John Muir est un botaniste, un poète et un militant pour la protection et préservation de la nature. Il est considéré comme l’un des pionniers de l’écologie avec son combat pour la préservation des grands espaces et la création des parcs nationaux. “Il aurait pu être millionnaire, il a choisi d’être vagabond”, écrit Alexis Jenni en en-tête de sa biographie de John Muir. Alors qu’il était un très bon ingénieur, à la suite d’un accident qui entraînera une cécité temporaire, John Muir prend conscience qu’il n’a pas assez profité de la beauté de la Nature. Une fois la vue retrouvée, il parcourt le monde, préoccupé par l’exploitation excessive de la Sierra Nevada pour le développement économique de la Californie provoquée par la ruée vers l’or. Par ses écrits, John Muir se bat, milite pour protéger la vallée du Yosemite. Le 1er octobre 1890, la vallée du Yosemite devient le 2e parc national des Etats-Unis après celui du Yellowstone en 1872. John Muir dénonce dans ses écrits les bouleversements des écosystèmes causés par la main de l’homme. En 1892, il fonde l’association Sierra Club dont le but est de protéger la Sierra Nevada et qui demeure la plus ancienne ONG destinée à la protection de l’environnement.

Edward Abbey, est quant à lui né en 1927. C’est un écrivain et militant écologiste radical. À l'âge de 17 ans, il quitte la ferme familiale en Pennsylvanie pour traverser les Etats-Unis en stop. Il travaille comme ranger dans plusieurs parcs nationaux notamment celui des Arches pour la préservation duquel il se battra. Il relate cette expérience de dans son récit Désert solitaire et il obtient, en 1975, un franc succès avec son roman Le gang de la clé à molette ; ouvrage qui conduira à la création en 1980 de l’organisation radicale EarthFirth qui milite pour la préservation de la planète. Edward Abbey est un militant et l’une des figures de la contre-culture américaine que porte le nature writing. Digne héritier de Thoreau, Edward Abbey reprend dans certains écrits l’idée d’un journal témoignant d’une expérience en pleine nature. Ce procédé sera d’ailleurs utilisé par d’autres auteurs comme Rick Bass, Pete Fromm ou encore John Haines. 

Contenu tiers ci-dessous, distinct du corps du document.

(* ===== verification/Overlap.v ===== *)
(** forkscan.c: the collector in the middle of an iteration, with the threads
    at work.

    In [Cycle] an iteration is one step.  Here it is as many as the code has
    critical sections and accesses to what it shares with the threads: the
    buffers are gathered, the snapshot is taken and scanned, the buffers go
    back one by one, the working data are appended to the retirees, where the
    threads take them and free what is not marked while the collector copies
    what is, entry by entry, and gives up its reference.  Between any two of
    these steps the threads take, fill and hand in buffers, free, and give
    back, by the turns of [Free], and so with both reads of [free_idx]; the
    theorems are about what is reached before a thread gets behind the entries
    of its buffer ([within]).  What a state in the middle has in store is seen
    as a state of [Cycle] ([view]), whose invariant and lemmas carry over. *)
From S2P Require Import Prelude SortUtil AddrBuffer Buffer Gc Free Collect Cycle Drain.

(** * The steps of an iteration *)

(** What the collector is at: nothing; with the working data [wd] gathered from
    the buffers from [p] on; with the child's answer [w], giving the buffers
    from [p] on back; with the working data among the retirees; and with entry
    [i] of them to look at next. *)
Inductive phase_t : Type :=
  | Between
  | Gathered (wd p : Z)
  | Releasing (wd p : Z) (w : addr_buffer_t)
  | Pushed (wd : Z)
  | Copying (wd i : Z).

Record over_t : Type := mk_over { base : cycle_t; phase : phase_t }.

Definition set_collector (c : cycle_t) (s : buffers_t) (u ab : Z) : cycle_t :=
  mk_cycle (set_bufs (common c) s) u ab (filling c) (holders c) (retired c) (transit c).

(** The snapshot, with all threads stopped, and what the child makes of it: a
    scan of the working data and the dead references, sorted. *)
Inductive snapshot (pre : addr_buffer_t -> addr_buffer_t -> Prop) (scan : addr_buffer_t -> addr_buffer_t -> res addr_buffer_t)
    (c : cycle_t) (wd : Z) : cycle_t -> addr_buffer_t -> Prop :=
  | snapshot_taken p2 s' w d w1 d1 w2 s2 :
      blocks (buffers c) <> [] -> forkscan_buffer_get_dead_references (buffers c) = Ok (p2, s') ->
      buf_load s' wd = Ok w -> buf_load s' p2 = Ok d -> prepare w d = Ok (w1, d1) ->
      pre w1 d1 -> scan w1 d1 = Ok w2 -> buf_modify s' p2 (fun _ => d1) = Ok s2 ->
      snapshot pre scan c wd (set_buffers c s2) w2.

(** [reclaim_iteration], by the parts it has in [Gc].  The child and its
    siblings mark a shared aggregate, which nobody reads before they have
    answered: their answer is part of the phase until then. *)
Inductive collector_step (c : cycle_t) : phase_t -> cycle_t -> phase_t -> Prop :=
  | gathers dl wd f s' :
      bchain (store (buffers c)) (g_addr_buffer c) dl -> may_iterate c dl ->
      aggregate_addrs (g_uncollected_data c) (g_addr_buffer c) (buffers c) = Ok (wd, f, s') ->
      collector_step c Between (set_collector c s' 0 0) (Gathered wd (g_addr_buffer c))
  | snapshots scan pre must may wd p c' w :
      Scanner pre must may scan -> snapshot pre scan c wd c' w ->
      collector_step c (Gathered wd p) c' (Releasing wd p w)
  | releases wd p w d s' :
      buf_load (buffers c) p = Ok d -> forkscan_release_buffer p (buffers c) = Ok s' ->
      collector_step c (Releasing wd p w) (set_buffers c s') (Releasing wd (ab_next d) w)
  | pushes wd w s1 s' :
      buf_modify (buffers c) wd (fun _ => w) = Ok s1 -> forkscan_buffer_push_back wd s1 = Ok s' ->
      collector_step c (Releasing wd 0 w) (set_buffers c s') (Pushed wd)
  | makes wd d u s' :
      blocks (buffers c) <> [] -> buf_load (buffers c) wd = Ok d ->
      forkscan_make_aggregate_buffer (ab_capacity d) (buffers c) = Ok (u, s') ->
      collector_step c (Pushed wd) (set_collector c s' u (g_addr_buffer c)) (Copying wd 0)
  | copies wd i w u u' s' :
      buf_load (buffers c) wd = Ok w -> i < ab_n_addrs w ->
      buf_load (buffers c) (g_uncollected_data c) = Ok u -> uncollected_step w i u = Ok u' ->
      buf_modify (buffers c) (g_uncollected_data c) (fun _ => u') = Ok s' ->
      collector_step c (Copying wd i) (set_buffers c s') (Copying wd (i + 1))
  | ends wd i w s' :
      buf_load (buffers c) wd = Ok w -> ab_n_addrs w <= i ->
      forkscan_buffer_unref_buffer wd (buffers c) = Ok s' ->
      collector_step c (Copying wd i) (set_buffers c s') Between.

Definition over_start : over_t := mk_over cycle_start Between.

Inductive over_step (ptrs_per_thread : Z) (o : over_t) : over_t -> Prop :=
  | thread_goes c' : thread_step ptrs_per_thread (base o) c' -> over_step ptrs_per_thread o (mk_over c' (phase o))
  | collector_goes c' ph : collector_step (base o) (phase o) c' ph -> over_step ptrs_per_thread o (mk_over c' ph).

Definition over_reachable (ptrs_per_thread : Z) : over_t -> Prop := rtc (over_step ptrs_per_thread) over_start.

(** * A state in the middle, seen as one between *)

(** With the working data [u], the buffers [ds] to be given back, the holders
    [h] and the nodes [tr] added. *)
Definition widen (c : cycle_t) (u : Z) (ds : list Z) (h : list (place_t * role_t)) (tr : list Z) : cycle_t :=
  mk_cycle (common c) u (g_addr_buffer c) (filling c ++ ds) (holders c ++ h) (retired c) tr.

(** The marked nodes of [wd] from entry [i] on. *)
Definition left_of (c : cycle_t) (wd i : Z) : list Z :=
  survivors (drop (Z.to_nat i) (content_at (store (buffers c)) wd)).

Definition view (c : cycle_t) (ph : phase_t) (ds : list Z) : cycle_t :=
  match ph with
  | Between => widen c (g_uncollected_data c) [] [] []
  | Gathered wd _ | Releasing wd _ _ => widen c wd ds [] []
  | Pushed wd => widen c 0 [] [(mk_place wd 0 0, Dividing)] (left_of c wd 0)
  | Copying wd i => widen c (g_uncollected_data c) [] [(mk_place wd 0 0, Dividing)] (left_of c wd i)
  end.

(** [w] is [d] with marks, in another order. *)
Record scanned (d w : addr_buffer_t) : Prop := {
  sc_n : 0 < ab_n_addrs d /\ ab_n_addrs w = ab_n_addrs d;
  sc_shape : same_shape d w;
  sc_nodes : PTR_MASK <$> content w ≡ₚ content d;
  sc_entries : forall v, v ∈ content w -> entry_ok v }.

Definition phase_ok (c : cycle_t) (ph : phase_t) (ds : list Z) : Prop :=
  let m := store (buffers c) in
  match ph with
  | Between => True
  | Gathered wd p => wd <> 0 /\ bchain m p ds /\ (ds <> []) /\ (content_at m wd <> [])
  | Releasing wd p w => wd <> 0 /\ bchain m p ds /\ exists d, m !! wd = Some d /\ scanned d w
  | Pushed wd => True
  | Copying wd i => exists w u, m !! wd = Some w /\ m !! g_uncollected_data c = Some u /\ g_uncollected_data c <> 0 /\
      0 <= i <= ab_n_addrs w /\ ab_n_addrs w <= ab_capacity u /\ ab_n_addrs u <= i
  end.

(** What the collector has found referenced and not given to the threads. *)
Definition found (o : over_t) : list Z :=
  let c := base o in
  match phase o with
  | Between => content_at (store (buffers c)) (g_uncollected_data c)
  | Gathered wd _ => content_at (store (buffers c)) wd
  | Releasing _ _ w => survivors (content w)
  | Pushed wd => left_of c wd 0
  | Copying wd i => content_at (store (buffers c)) (g_uncollected_data c) ++ left_of c wd i
  end.

(** After the snapshot, until it gathers again. *)
Definition answered (ph : phase_t) : Prop := match ph with Gathered _ _ => False | _ => True end.

Lemma widen_id c : transit c = [] -> widen c (g_uncollected_data c) [] [] [] = c.
Proof. destruct c. cbn. unfold widen. cbn. intros ->. by rewrite !app_nil_r. Qed.

(** ** What a thread does to the buffers *)

(** A buffer as it was but for its counts, and for freed entries: those that
    are marked are the same. *)
Record same_marked (d d' : addr_buffer_t) : Prop := {
  sm_same : ab_n_addrs d' = ab_n_addrs d /\ ab_capacity d' = ab_capacity d;
  sm_left : forall i, survivors (drop i (content d')) = survivors (drop i (content d)) }.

On ne peut pas se sentir soi-même lorsqu’on est en plein air ; la plaine, le ciel, les montagnes irradient une beauté que l’on ressent. On baigne dans les rayons spirituels qui nous encerclent de la même manière que l’on se réchauffe à un feu de camp. Et à ce moment, on perd la conscience de son existence séparée, on se fond avec le paysage et on devient un élément, une partie de la nature. - John Muir

 


Photographie du Parc Nationale de Glacier dans l'État du Montana

 

Les évolutions du Nature Writing

L’école du Montana

Le nature writing demeure un genre vivant qui compte aujourd'hui plusieurs « écoles », dont la plus connue est celle du Montana. Le terme d’école n’est pourtant pas bien approprié, il s’agit comme l’explique Rick Bass davantage d’un mouvement que d’une école. En effet les genres et les formes de récits divergent tous et n’ont qu’un seul point commun, celui de faire de la nature un personnage à part en entière dans les œuvres.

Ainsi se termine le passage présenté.